• _Assignment_
In the entries below, find every line holding the string "assert" and collect it.

Items from a data source
--- START ---
(** *** What provisioning leaves *)

Definition q_InsertTemplateVersionWorkspaceTag (t : TemplateVersionWorkspaceTag) := system_call ActionCreate (InsertTemplateVersionWorkspaceTag t).
Definition q_InsertTemplateVersionVariable (v : TemplateVersionVariable) := system_call ActionCreate (InsertTemplateVersionVariable v).
Definition q_InsertTemplateVersionParameter (p : TemplateVersionParameter) := system_call ActionCreate (InsertTemplateVersionParameter p).
Definition q_InsertWorkspaceResource (w : WorkspaceResource) := system_call ActionCreate (InsertWorkspaceResource w).
Definition q_InsertWorkspaceResourceMetadata (resourceID : uuid) (rows : list (string * string * bool)) :=
  system_call ActionCreate (InsertWorkspaceResourceMetadata resourceID rows).
Definition q_InsertWorkspaceModule (m : WorkspaceModule) := system_call ActionCreate (InsertWorkspaceModule m).
Definition q_InsertWorkspaceAgent (a : WorkspaceAgent) := system_call ActionCreate (InsertWorkspaceAgent a).
Definition q_InsertWorkspaceAgentScripts (l : list WorkspaceAgentScript) := system_call ActionCreate (InsertWorkspaceAgentScripts l).
Definition q_InsertWorkspaceApp (a : WorkspaceApp) := system_call ActionCreate (InsertWorkspaceApp a).
Definition q_InsertWorkspaceAgentMetadata (m : WorkspaceAgentMetadatum) := system_call ActionCreate (InsertWorkspaceAgentMetadata m).
Definition q_InsertWorkspaceAgentLogSources (l : list WorkspaceAgentLogSource) : Call Data (list WorkspaceAgentLogSource) :=
  store_call (InsertWorkspaceAgentLogSources l).
End Querier.

(** ** The methods as one type of operations *)

Inductive Op : Type -> Type :=
| O_GetUserByID (id : uuid) : Op User
| O_UpdateUserQuietHoursSchedule (id : uuid) (schedule : string) : Op User
| O_GetWorkspaceByID (id : uuid) : Op WorkspaceTable
| O_UpdateWorkspaceDormantDeletingAt (now : Time) (id : uuid) (dormantAt : NullTime) : Op WorkspaceTable
| O_UpdateWorkspaceDeletedByID (id : uuid) (deleted : bool) : Op unit
| O_ActivityBumpWorkspace (now : Time) (workspaceID : uuid) (nextAutostart : Time) : Op unit
| O_GetWorkspacesEligibleForTransition (now : Time) : Op (list (uuid * string))
| O_GetTemplateByID (id : uuid) : Op TemplateTable
| O_UpdateTemplateScheduleByID (now : Time) (arg : UpdateTemplateScheduleByIDParams) : Op unit
| O_UpdateWorkspacesDormantDeletingAtByTemplateID (templateID : uuid) (autodeleteMs : Z) (dormantAt : Time) : Op (list WorkspaceTable)
| O_GetTemplateVersionByID (tvid : uuid) : Op TemplateVersion
| O_GetTemplateVersionByJobID (jobID : uuid) : Op TemplateVersion
| O_GetTemplateVersionParameters (tvid : uuid) : Op (list TemplateVersionParameter)
| O_GetTemplateVersionVariables (tvid : uuid) : Op (list TemplateVersionVariable)
| O_GetTemplateVersionWorkspaceTags (tvid : uuid) : Op (list TemplateVersionWorkspaceTag)
| O_GetParameterSchemasByJobID (jobID : uuid) : Op (list ParameterSchema)
| O_UpdateTemplateVersionDescriptionByJobID (jobID : uuid) (readme : string) (updatedAt : Time) : Op unit
| O_UpdateTemplateVersionExternalAuthProvidersByJobID (jobID : uuid) (providers : string) (updatedAt : Time) : Op unit
| O_GetLatestWorkspaceBuildByWorkspaceID (workspaceID : uuid) : Op WorkspaceBuild
| O_GetLatestWorkspaceBuildsByWorkspaceIDs (ids : list uuid) : Op (list WorkspaceBuild)
| O_GetActiveWorkspaceBuildsByTemplateID (templateID : uuid) : Op (list WorkspaceBuild)
| O_GetWorkspaceBuildByID (buildID : uuid) : Op WorkspaceBuild
| O_GetWorkspaceBuildByJobID (jobID : uuid) : Op WorkspaceBuild
| O_GetWorkspaceBuildByWorkspaceIDAndBuildNumber (workspaceID : uuid) (number : Z) : Op WorkspaceBuild
| O_GetWorkspaceBuildParameters (workspaceBuildID : uuid) : Op (list WorkspaceBuildParameter)
| O_InsertWorkspaceBuild (arg : WorkspaceBuild) : Op unit
| O_InsertWorkspaceBuildParameters (buildID : uuid) (names values : list string) : Op unit
| O_UpdateWorkspaceBuildDeadlineByID (id : uuid) (updatedAt deadline maxDeadline : Time) : Op unit
| O_UpdateWorkspaceBuildProvisionerStateByID (id : uuid) (updatedAt : Time) (state : list byte) : Op unit
| O_GetProvisionerJobByID (id : uuid) : Op ProvisionerJob
| O_GetHungProvisionerJobs (hungSince : Time) : Op (list ProvisionerJob)
| O_GetProvisionerJobsByIDsWithQueuePosition (ids : list uuid) : Op (list JobWithQueue)
| O_GetProvisionerLogsAfterID (jobID : uuid) (createdAfter : Z) : Op (list ProvisionerJobLog)
| O_AcquireProvisionerJob (arg : AcquireProvisionerJobParams) : Op ProvisionerJob
| O_InsertProvisionerJob (arg : InsertProvisionerJobParams) : Op ProvisionerJob
| O_InsertProvisionerJobLogs (jobID : uuid) (rows : list NewLog) : Op (list ProvisionerJobLog)
| O_UpdateProvisionerJobByID (id : uuid) (updatedAt : Time) : Op unit
| O_UpdateProvisionerJobWithCompleteByID (id : uuid) (updatedAt : Time) (completedAt : NullTime) (error errorCode : NullString) : Op unit
| O_UpdateProvisionerJobWithCancelByID (id : uuid) (canceledAt completedAt : NullTime) : Op unit
| O_InsertTemplateVersionWorkspaceTag (t : TemplateVersionWorkspaceTag) : Op TemplateVersionWorkspaceTag
| O_InsertTemplateVersionVariable (v : TemplateVersionVariable) : Op TemplateVersionVariable
| O_InsertTemplateVersionParameter (p : TemplateVersionParameter) : Op TemplateVersionParameter
| O_InsertWorkspaceResource (w : WorkspaceResource) : Op WorkspaceResource
| O_InsertWorkspaceResourceMetadata (resourceID : uuid) (rows : list (string * string * bool)) : Op (list WorkspaceResourceMetadatum)
| O_InsertWorkspaceModule (m : WorkspaceModule) : Op WorkspaceModule
| O_InsertWorkspaceAgent (a : WorkspaceAgent) : Op WorkspaceAgent
| O_InsertWorkspaceAgentScripts (l : list WorkspaceAgentScript) : Op (list WorkspaceAgentScript)
| O_InsertWorkspaceApp (a : WorkspaceApp) : Op WorkspaceApp
| O_InsertWorkspaceAgentMetadata (m : WorkspaceAgentMetadatum) : Op unit
| O_InsertWorkspaceAgentLogSources (l : list WorkspaceAgentLogSource) : Op (list WorkspaceAgentLogSource).
(** The characters of an ASCII charset take a byte each. *)
Lemma word_chars_length charSet size s : Forall (fun r => String.length r = 1%nat) charSet -> word_chars charSet size s -> String.length s = size.
Proof.
  intros Ha (l & <- & Hl & ->). induction Hl as [|r l Hr Hl IH]; [done|]. rewrite concat_empty_cons, length_app_str, IH.
  rewrite Forall_forall in Ha. by rewrite (Ha r Hr).
Qed.

Lemma Default_runes : Forall (fun r => String.length r = 1%nat /\ Split "-" r = [r]) (runes Default) /\ length (runes Default) = 62%nat.
Proof. split; [|done]. by apply (bool_decide_unpack _); vm_compute. Qed.

(** A text of the default charset has no hyphen. *)
Lemma Split_none_app sep (s t : string) w ws : Split sep s = [s] -> Split sep t = w :: ws -> Split sep (s +:+ t) = (s +:+ w) :: ws.
Proof.
  revert w. induction s as [|a s IH]; intros w Hs Ht; [done|]. change (String a s +:+ t) with (String a (s +:+ t)). cbn [Split] in *.
  destruct (Split sep s) as [|x xs] eqn:E; [done|]. destruct (Ascii.eqb a sep) eqn:Ea; [done|]. injection Hs as -> ->.
  by rewrite (IH w eq_refl Ht).
Qed.

Lemma Default_word size s : word_chars (runes Default) size s -> String.length s = size /\ Split "-" s = [s].
Proof.
  destruct Default_runes as [Hd _]. intros Hw. split.
  { apply (word_chars_length (runes Default)); [|done].
    eapply Forall_impl; [exact Hd|]. by intros ? [? _]. }
  destruct Hw as (l & _ & Hl & ->). induction Hl as [|r l Hr Hl IH]; [done|]. rewrite concat_empty_cons.
  rewrite Forall_forall in Hd. destruct (Hd r Hr) as [_ Hs]. exact (Split_none_app _ _ _ _ _ Hs IH).
Qed.

(** ** Numbers *)

Lemma draw_outcome e bits max src : 0 < bits <= 63 -> 0 <= max ->
  let '(v, src', err) := draw e bits max src in
  0 <= v <= max /\ v < 2 ^ bits /\ (err = None /\ src' `suffix_of` src \/ err = Some e /\ src' = []).
Proof.
  intros Hb Hm. remember (length src) as m eqn:Hlen. revert src Hlen. induction (lt_wf m) as [m _ IH]. intros src ->.
  destruct src as [|b1 [|b2 [|b3 [|b4 [|b5 [|b6 [|b7 [|b8 src]]]]]]]]; cbn [draw]; try (split; [lia|]; split; [lia|]; by right).
  set (v := Z.shiftr _ _). assert (Hv : 0 <= v < 2 ^ bits).
  { unfold v. rewrite Z.shiftr_div_pow2 by lia. change 0x7fffffffffffffff with (Z.ones 63). rewrite Z.land_ones by lia.
    pose proof (Z.mod_pos_bound (big_endian [b1; b2; b3; b4; b5; b6; b7; b8]) (2 ^ 63) ltac:(lia)).
    split; [apply Z.div_pos; lia|]. apply Z.div_lt_upper_bound; [lia|]. rewrite <- Z.pow_add_r by lia. replace (63 - bits + bits) with 63 by lia. lia. }
  destruct (Z.ltb_spec max v).
  - specialize (IH (length src) ltac:(simpl; lia) src eq_refl). destruct (draw e bits max src) as [[v' src'] err].
    destruct IH as (? & ? & IH). split_and!; [lia..|]. destruct IH as [[-> Hs]|[-> ->]]; [left|by right].
    split; [done|]. etrans; [exact Hs|]. by exists [b1; b2; b3; b4; b5; b6; b7; b8].
  - split_and!; [lia..|]. left. split; [done|]. by exists [b1; b2; b3; b4; b5; b6; b7; b8].
Qed.

Lemma land_le_r a b : 0 <= a -> 0 <= b -> Z.land a b <= b.
Proof.
  intros Ha Hb. rewrite <- (Z2N.id a), <- (Z2N.id b), <- N2Z.inj_land by done. apply N2Z.inj_le, N.land_le_r.
Qed.

Lemma intn_outcome e bits n src : 0 < bits <= 63 -> 0 < n < 2 ^ bits ->
  let '(v, src', err) := intn e bits n src in 0 <= v < n /\ (err = None /\ src' `suffix_of` src \/ err = Some e /\ src' = []).
Proof.
  intros Hb Hn. unfold intn. destruct (Z.land n (n - 1) =? 0).
  - pose proof (draw_outcome e bits (2 ^ bits) src Hb ltac:(lia)) as Hd. destruct (draw e bits (2 ^ bits) src) as [[v src'] err].
    destruct Hd as (Hv & _ & Hd). split; [|done]. split; [apply Z.land_nonneg; lia|].
    pose proof (land_le_r v (n - 1)). lia.
  - pose proof (Z.mod_pos_bound (2 ^ bits) n ltac:(lia)).
    assert (Hmax : 0 <= 2 ^ bits - 1 - 2 ^ bits mod n) by lia.
    pose proof (draw_outcome e bits _ src Hb Hmax) as Hd. destruct (draw e bits _ src) as [[v src'] err].
    destruct Hd as (Hv & _ & Hd). split; [|done]. apply Z.mod_pos_bound. lia.
Qed.

(** A number is below its bound; the source's error is returned only when it
    has run out, and the loop ends then too. *)
Lemma Intn_correct e max src : 0 < max < 2 ^ 63 ->
  Intn e max src = ([], Some (Err e)) \/
  exists i src', Intn e max src = (src', Some (Ok i)) /\ 0 <= i < max /\ src' `suffix_of` src.
Proof.
  intros Hmax. unfold Intn. rewrite (proj2 (Z.leb_gt _ _)) by lia.
  assert (Hi : let '(v, src', err) := if max <=? 2 ^ 31 - 1 then intn e 31 max src else intn e 63 max src in
               0 <= v < max /\ (err = None /\ src' `suffix_of` src \/ err = Some e /\ src' = [])).
  { destruct (Z.leb_spec max (2 ^ 31 - 1)); apply intn_outcome; lia. }
  destruct (if max <=? 2 ^ 31 - 1 then _ else _) as [[v src'] err]. destruct Hi as (Hv & [[-> Hs]|[-> ->]]); [right|by left].
  by exists v, src'.
Qed.

Lemma Element_correct {A} e (s : list A) src : Z.of_nat (length s) < 2 ^ 63 ->
  match Element e s src with
  | (_, Some (Ok x)) => x ∈ s
  | (src', Some (Err _)) => s = [] \/ src' = []
  | (_, None) => False
  end.
Proof.
  intros Hs. unfold Element. destruct (Nat.eqb_spec (length s) 0) as [Hl|Hl]; [left; by apply nil_length_inv|].
  destruct (Intn_correct e (Z.of_nat (length s)) src ltac:(lia)) as [->|(i & src' & -> & Hi & _)]; [by right|].
  unfold index_or_panic. rewrite (proj2 (Z.ltb_ge i 0)) by lia.
  destruct (lookup_lt_is_Some_2 s (Z.to_nat i)) as [r Hr]; [lia|]. rewrite Hr. by eapply list_elem_of_lookup_2.
Qed.

(** ** Examples *)

Module Examples.
Definition zeros (n : nat) : list byte := replicate n x00.

(** The word 0 is rejected for 62 characters, and 0x08421085 gives the third. *)
Example rejected_example :
  StringCharset "EOF" Default 1 (zeros 4) = ([], Some (Err "EOF")) /\
  StringCharset "EOF" Default 1 (zeros 4 ++ [x08; x42; x10; x85; x01]) = ([x01], Some (Ok "2")).
Proof. by vm_compute. Qed.

Lemma unbiased_uniform_witness :
  length (List.filter (gives "EOF" 62 61) (seqZ 0 (2 ^ 32))) = Z.to_nat (2 ^ 32 / 62) /\
  unbiasedModulo32 "EOF" 0 62 [xff; xff; xff; xff] = ([], Some (Ok 61)).
Proof.
  destruct (unbiased_uniform "EOF" 62 ltac:(lia)) as [Hc Hs]. split; [apply Hc; lia|].
  exact (Hs 0 [xff; xff; xff; xff] ltac:(lia)).
Defined.
End Examples.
--- END ---
• _The completed task_
  set (v := Z.shiftr _ _). assert (Hv : 0 <= v < 2 ^ bits).
    assert (Hmax : 0 <= 2 ^ bits - 1 - 2 ^ bits mod n) by lia.
  assert (Hi : let '(v, src', err) := if max <=? 2 ^ 31 - 1 then intn e 31 max src else intn e 63 max src in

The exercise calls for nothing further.